MCP is the coming of Web 2.0 2.0 - Anil Dash
I agree with Dash here and see the same glimmer of hope. The idea that my website could have an MCP capability was what got me there. I have a human interface in HTML, a feed interface with RSS and JSON Feed. Why not an agentic interface with MCP? And if that agentic interface existed there is an incredible variety of potential that could be created from this. I’m hopeful!
The Future of Engineering Services: Building and Measuring Human-AI Teams – rajiv.com
Friend and Weekly Thing reader Rajiv Pant (👋 hey Rajiv!) breaks down how to pivot our thinking about engineering capability as you transition into an AI-native approach. He even walks through how to phase the transformation that he describes. At the core is thinking more about the value provided and less about individual productivity metrics. I think there is some nuance there in the mental model. I’m currently more in the mindset of agentic engineers working alongside people to contribute value to a project. More horizontally integrated. However, if we take a more vertical approach as Rajiv suggests and consider the people the designers and the LLM the coder, that would result in a different view. Thought provoking regardless of how you approach it.
Sky Extends AI Integration and Automation to Your Entire Mac - MacStories
Sky hasn't launched yet and their website just has a teaser video showing the application doing some pretty amazing things powered by AI. I signed up on the waiting list and even filled their survey out. There is a lot of enthusiasm about this app because it is from the authors of Workflow, which Apple acquired and renamed Shortcuts, and which I use every single day and is the primary tool I use to build the Weekly Thing.
Viticci's writeup here is based on using the beta version of their product and he is glowing of it. Viticci is notably also an extraordinary power-user of Shortcuts. His admiration for the past success may give some positive bias, but he is also a shrewd user of automation technology. 

What sets Sky apart from anything I’ve tried or seen on macOS to date is that it uses LLMs to understand which windows are open on your Mac, what’s inside them, and what actions you can perform based on those apps’ contents. It’s a lofty goal and, at a high level, it’s predicated upon two core concepts. First, Sky comes with a collection of built-in “tools” for Calendar, Messages, Notes, web browsing, Finder, email, and screenshots, which allow anyone to get started and ask questions that perform actions with those apps. If you want to turn a webpage shown in Safari into an event in your calendar, or perhaps a document in Apple Notes, you can just ask in natural language out of the box.

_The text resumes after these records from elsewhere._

Lemma follows_next i j : is_node gr i -> follows gr true i j <-> j ∈ next i.
Proof.
  intros Hi. unfold next. rewrite list_elem_of_fmap. split.
  - intros (e & He & _ & <-). eauto.
  - intros (e & -> & He). exists e. split_and!; try done. apply (ds_forward gr D), (listed_edges i); auto.
Qed.

Lemma next_is_node i j : is_node gr i -> j ∈ next i -> is_node gr j.
Proof. intros Hi Hj%follows_next; [|done]. by apply (follows_is_node gr true i j (ds_wf gr D)). Qed.

Lemma sum_list_with_ext {A} (f f' : A -> nat) l :
  (forall x, x ∈ l -> f x = f' x) -> sum_list_with f l = sum_list_with f' l.
Proof.
  induction l as [|x l IH]; intros Hf; [done|]. simpl. rewrite (Hf x) by constructor.
  f_equal. apply IH. intros y Hy. apply Hf. by constructor.
Qed.

Lemma walks_stable k i :
  is_node gr i -> (forall j, ~ nsteps (follows gr true) k i j) -> walks_from k i = walks_from (S k) i.
Proof.
  revert i. induction k as [|k IH]; intros i Hi Hno.
  - destruct (Hno i). constructor.
  - change (S (sum_list_with (walks_from k) (next i)) = S (sum_list_with (walks_from (S k)) (next i))).
    f_equal. apply sum_list_with_ext. intros j Hj. apply IH; [by apply (next_is_node i)|].
    intros l Hl. apply (Hno l). apply nsteps_l with j; [by apply follows_next | done].
Qed.

Lemma cost_next i : is_node gr i -> cost i = S (sum_list_with cost (next i)).
Proof.
  intros Hi. apply walks_stable; [done|]. intros j Hj.
  apply (walk_follows gr (ds_wf gr D) (ds_linked gr D) _ i j Hi) in Hj.
  apply (walk_short _ _ (arcs_dag gr (ds_wf gr D) (ds_linked gr D) (ds_acyclic gr D))) in Hj; [|done].
  unfold is_node in Hi. lia.
Qed.

(** What the nodes in the work list cost. *)
Definition pending_cost todo : nat :=
  sum_list_with (fun i => if decide (nm i ∈ todo) then cost i else O) (upto (nr_nodes gr)).

Lemma sum_list_with_one (f f' : Z -> nat) l j k :
  NoDup l -> j ∈ l -> (forall i, i ∈ l -> i <> j -> f' i = f i) -> f' j = (f j + k)%nat ->
  sum_list_with f' l = (sum_list_with f l + k)%nat.
Proof.
  intros Hl. induction Hl as [|x l Hx Hl IH]; [by intros Hj%elem_of_nil|]. intros Hj Hf Hfj. simpl.
  apply elem_of_cons in Hj as [->|Hj].
  - rewrite Hfj, (sum_list_with_ext f' f l); [lia|].
    intros i Hi. apply Hf; [by constructor|]. by intros ->.
  - rewrite IH, (Hf x); [lia|constructor|by intros ->|done| |done].
    intros i Hi. apply Hf. by constructor.
Qed.

Lemma pending_cost_add j todo todo' :
  is_node gr j -> (forall y, y ∈ todo' <-> y = nm j \/ y ∈ todo) -> nm j ∉ todo ->
  pending_cost todo' = (pending_cost todo + cost j)%nat.
Proof.
  intros Hj Hin Hnot. unfold pending_cost. apply (sum_list_with_one _ _ _ j); [apply NoDup_seqZ | by apply elem_of_upto | |].
  - intros i Hi%elem_of_upto Hij. apply decide_ext. rewrite Hin. split; [|auto].
    intros [E|?]; [|done]. by apply (no_inj gr (ds_names gr D)) in E.
  - rewrite decide_True by (apply Hin; auto). by rewrite decide_False.
Qed.

Lemma pending_cost_insert j todo :
  is_node gr j -> (pending_cost (set_insert (nm j) todo) <= pending_cost todo + cost j)%nat.
Proof.
  intros Hj. destruct (decide (nm j ∈ todo)) as [Hin|Hin].
  - unfold pending_cost. rewrite (sum_list_with_ext _ (fun i => if decide (nm i ∈ todo) then cost i else O)); [lia|].
    intros i _. apply decide_ext. rewrite elem_of_set_insert. split; [intros [->|]; done | auto].
  - rewrite (pending_cost_add j todo); [done | done | | done]. intros y. by rewrite elem_of_set_insert.
Qed.

Lemma pending_cost_cons j todo :
  is_node gr j -> nm j ∉ todo -> pending_cost (nm j :: todo) = (pending_cost todo + cost j)%nat.
Proof. intros Hj Hn. apply pending_cost_add; [done | intros y; apply elem_of_cons | done]. Qed.

(** *** The state of the search *)

Context (roots : list Z) (Hroots : forall i, i ∈ roots -> is_node gr i).

Definition reached (i : Z) : Prop := exists root, root ∈ roots /\ rtc (follows gr true) root i.

(** [missing i]: the successors of [i] that may have no rate yet. *)
Record search m todo (missing : Z -> Z -> Prop) : Prop := {
  se_exact : exact_map m;
  se_sorted : StronglySorted before todo;
  se_todo : forall x, x ∈ todo -> is_Some (m !! x);
  se_roots : forall i, i ∈ roots -> is_Some (m !! nm i);
  se_reached : forall i, is_node gr i -> is_Some (m !! nm i) -> reached i;
  se_closed : forall i j, is_node gr i -> is_Some (m !! nm i) -> nm i ∉ todo -> j ∈ next i ->
    ~ missing i j -> is_Some (m !! nm j)
}.

Definition missing_from (i : Z) (later : list Z) (k j : Z) : Prop := k = i /\ j ∈ later.

Lemma search_step i j later m todo m' todo' :
  is_node gr i -> j ∈ next i -> is_Some (m !! nm i) -> stepped j m todo m' todo' ->
  search m todo (missing_from i (j :: later)) ->
  search m' todo' (missing_from i later) /\ is_Some (m' !! nm i) /\
  (pending_cost todo' <= pending_cost todo + cost j)%nat.
Proof.
  intros Hi Hj Hmi [(-> & -> & Hmj)|(r & -> & -> & Hr)] [He Hso Ht Hro Hre Hc].
  - split_and!; [|done|lia]. split; try done. intros k l Hk Hmk Hkt Hl Hn.
    destruct (decide (l = j)) as [->|Hne]; [done|]. apply (Hc k l); try done.
    intros [-> [->|Hin]%elem_of_cons]; [done|]. by apply Hn.
  - pose proof (next_is_node i j Hi Hj) as Hjn.
    assert (Hsome : forall x, is_Some (<[nm j := r]> m !! x) <-> x = nm j \/ is_Some (m !! x)).
    { intros x. rewrite lookup_insert_is_Some'. split; intros [?|?]; auto. }
    split_and!; [|apply Hsome; auto|by apply pending_cost_insert]. split.
    + intros x r' [[<- <-]|[_ Hx]]%lookup_insert_Some; [by exists j|by apply He].
    + by apply sorted_insert.
    + intros x [->|Hx]%elem_of_set_insert; apply Hsome; auto.
    + intros k Hk. apply Hsome. auto.
    + intros k Hk [E|Hmk]%Hsome; [|by apply Hre]. apply (no_inj gr (ds_names gr D)) in E as ->; try done.
      destruct (Hre i Hi Hmi) as (root & Hroot & Hw). exists root. split; [done|].
      apply rtc_r with i; [done|]. by apply follows_next.
    + intros k l Hk [E|Hmk]%Hsome Hkt Hl Hn; rewrite elem_of_set_insert in Hkt; [by destruct Hkt; left|].
      apply Hsome. destruct (decide (l = j)) as [->|Hne]; [by left|right]. apply (Hc k l); try done; [tauto|].
      intros [-> [->|Hin]%elem_of_cons]; [done|]. by apply Hn.
Qed.

Lemma visit_successors_run i r l m todo errs :
  is_node gr i -> exact T (X i) r -> (forall j, j ∈ l -> j ∈ next i) -> is_Some (m !! nm i) ->
  search m todo (missing_from i l) ->
  exists m' todo', loop (Node_t g <$> l) (m, todo) (visit_successor junk_edge (Node_t g i) r) (Driver s errs) =
      Ok (inr (m', todo'), Driver s errs) /\ search m' todo' (missing_from i []) /\
    (pending_cost todo' <= pending_cost todo + sum_list_with cost l)%nat.
Proof.
  intros Hi Hr. revert m todo. induction l as [|j l IH]; intros m todo Hl Hmi Hse.
  - exists m, todo. split_and!; [done|done|simpl; lia].
  - assert (Hj : j ∈ next i) by (apply Hl; constructor).
    destruct (visit_successor_runs i j r m todo errs Hi Hj Hr (se_exact _ _ _ Hse)) as (m1 & todo1 & E1 & Hst).
    destruct (search_step i j l m todo m1 todo1 Hi Hj Hmi Hst Hse) as (Hse1 & Hmi1 & Hc1).
    destruct (IH m1 todo1) as (m2 & todo2 & E2 & Hse2 & Hc2); [|done..|].
    { intros k Hk. apply Hl. by constructor. }
    exists m2, todo2. split_and!; [|done|simpl; lia]. rewrite fmap_cons. cbn [loop].
    erewrite d_step by exact E1. exact E2.
Qed.

#[local] Abbreviation none := (fun _ _ : Z => False).

Lemma search_take i m todo :
  is_node gr i -> search m (nm i :: todo) none ->
  (nm i ∉ todo) /\ is_Some (m !! nm i) /\ search m todo (missing_from i (next i)).
Proof.
  intros Hi [He Hso Ht Hro Hre Hc]. inversion Hso as [|x l Hso' Hx]; subst. split_and!.
  - intros Hin. rewrite Forall_forall in Hx. specialize (Hx _ Hin). unfold before in Hx.
    by rewrite compare_refl in Hx.
  - apply Ht. constructor.
  - split; try done.
    + intros x Hin. apply Ht. by constructor.
    + intros k j Hk Hmk Hkt Hj Hn. apply (Hc k j); try done; [|by intros []]. intros [E|?]%elem_of_cons; [|done].
      apply (no_inj gr (ds_names gr D)) in E as ->; [by apply Hn|done|done].
Qed.
(* ===== verification/Work.v ===== *)
(** * The driver's threads (tools/pgmrt.cpp)

    Every node of the graph is run by a thread: it claims the node, then works in
    jobs until the graph ends.  A job reads and writes the working sets of the
    node's edges and keeps the processor busy for the node's execution time;
    a source starts its jobs periodically and ends the graph when its time is
    up.  This is the build without LITMUS^RT.  Also here: what [main] does around
    the threads, from the parsed command line to their configurations. *)

From Stdlib Require Import Ascii String.
From S2P Require Import Prelude Ring Types Sys Structure Memory Ipc GraphInit GraphWf Teardown Query Search Lookup Double Depth Ownership Stream Tokens Firing Startup Driver.

Module Work.
Import Types Sys Structure Memory GraphInit GraphWf Query Search Lookup Double Depth Ownership Stream Tokens Firing Startup Driver.
#[local] Open Scope Z_scope.

(** ** The clocks *)

(** [clock_gettime(CLOCK_THREAD_CPUTIME_ID)] in seconds and nanoseconds,
    [gettimeofday] in seconds and microseconds, [nanosleep], and the pause
    instruction. *)
Class Clock (W : Type) := {
  sys_cputime : W -> (Z * Z) * W;
  sys_gettimeofday : W -> (Z * Z) * W;
  sys_nanosleep : Z -> Z -> W -> W;
  sys_relax : W -> W
}.

(** ** State *)

(** [buf] is an array of ints; a null pointer where the size is zero. *)
Record WorkingSet := WS { ws_buf : option (gmap Z Z); num : Z; cycle : Z }.

(** The driver, the static map [WorkingSet::edgeToWs], and the working sets by
    their address. *)
Record app (W : Type) := App {
  drv : driver W;
  edgeToWs : list (edge_t * Z);
  wsets : gmap Z WorkingSet
}.
Arguments App {W}.
Arguments drv {W}.
Arguments edgeToWs {W}.
Arguments wsets {W}.

#[global] Instance WorkingSet_eta : Eta WorkingSet := fun w => WS (ws_buf w) (num w) (cycle w).
#[global] Instance app_eta {W} : Eta (app W) := fun a => App (drv a) (edgeToWs a) (wsets a).

Record rt_config := Config {
  syncRelease : bool;
  cluster : Z;
  budget : bool;
  phase_ns : Z;
  period_ns : Z;
  execution_ns : Z;
  discount_ns : Z;
  loop_for_ns : Z;
  split_factor : Z;
  expected_etoe : Z;
  duration_ns : Z;
  c_node : node_t
}.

From that description I would describe Sky as an Agent platform that runs on your Mac to accomplish many different tasks. The agent part is a huge deal and follows the structure of more advanced AI solutions.
I think many Apple users may wonder if Sky is the app that Apple will buy to replace the woefully challenged Siri. 

I think there is, and after using Sky for two weeks, I'll be honest: I wouldn't be surprised to hear that OpenAI or Apple would be interested in acquiring this company. Apple could use this team (again) to get an LLM-infused tool that works with apps before the two years it'll likely take them to ship a Siri LLM with comparable features -- and I'm sure Sky would work even better if it had access to more private APIs on macOS.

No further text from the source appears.